On 30 April 2019, the UAE Cabinet issued the Cabinet of Ministers Resolution No. 31 of 2019 concerning Economic Substance Regulations in the UAE (“Regulations”).

Why has the UAE issued the Regulations?

The implementation of the Regulations is a result of the recent initiatives conducted by the Organisation for Economic Co-operation and Development (“OECD”) and the EU Code of Conduct Group (“COCG”) in respect of certain low or zero rate corporate income tax regimes.  In recent years, the EU has focused more directly on the tax policies of jurisdictions with zero or nominal corporation tax, and whether such jurisdictions require investors to have sufficient economic substance before benefitting from preferential tax regimes on geographically mobile resources.

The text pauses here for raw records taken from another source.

(* ===== verification/Monitors.v ===== *)
(** The lists of monitors of the capture backends: how macos.rs,
    windows/event_thread.rs, layer_shell.rs and libei.rs of input-capture turn
    what the operating system reports into [MonitorInfo]s with a stable id.
    What the system answers is data of the model; the calls are not modelled. *)

From Stdlib Require Import Strings.Ascii.
From stdpp Require Import pretty.
From S2P Require Import Prelude Text Geometry Net InputCapture Doubles.
#[local] Open Scope Z_scope.

Definition i32_of (x : double) : Z := as_signed 32 x.
Definition u32_of (x : double) : Z := as_unsigned 32 x.

(** [filter(|s| !s.is_empty())]. *)
Definition non_empty (s : option string) : option string :=
  match s with Some "" => None | _ => s end.
Definition position_label (kind : string) (p : Z * Z) : string :=
  kind +:+ " (" +:+ pretty (fst p) +:+ ", " +:+ pretty (snd p) +:+ ")".
(** [vec.iter().enumerate().map(f)]. *)
Definition enumerate {A B} (f : nat → A → B) (l : list A) : list B := imap f l.

(** * macOS *)

Module Mac.
(** [{:04x}]. *)
Definition hex04 (n : N) : string :=
  let h := Net.hex_go 8 n "" in
  String.string_of_list_ascii (replicate (4 - String.length h) "0"%char) +:+ h.
Definition build_stable_id (vendor product : N) (serial location : string) : string :=
  "macos:" +:+ hex04 vendor +:+ ":" +:+ hex04 product +:+ ":" +:+ serial +:+ ":" +:+ location.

One outcome of these initiatives has been the publication of the EU list of non-cooperative tax jurisdictions, which, as at the date of this note, includes the UAE.

Consequently, the governments of many “tax havens” including the Bahamas, Bermuda, British Virgin Islands, Cayman Islands, Guernsey, Isle of Man, Jersey, Mauritius and Seychelles introduced, at the commencement of 2019, economic substance rules based on the guidance and requirements issued by the OECD and COGC.  Such rules (which are to be mirrored by the Regulations) are designed to ensure that companies operating in a low or zero corporate tax jurisdiction have a substantial purpose for their incorporation in that jurisdiction other than tax reduction.  In order to align with international standards, the UAE has now enacted the Regulations.

Who is subject to the Regulations?

Any UAE entity that undertakes “Relevant Activities” which consist of any of the following businesses licensed in the UAE (including onshore mainland and/or free trade zones):

  • Banking

  • Insurance

  • Investment fund management

  • Lease finance

  • Headquarters

  • Shipping

  • Holding company

  • Intellectual property

  • Distribution and service centres

UAE entities that are directly or indirectly owned by the UAE government (both federal and local) are specifically excluded from the Regulations. On this basis, UAE sovereign investment funds and other UAE government controlled and/or related entities would not be required to meet the UAE economic substance requirements.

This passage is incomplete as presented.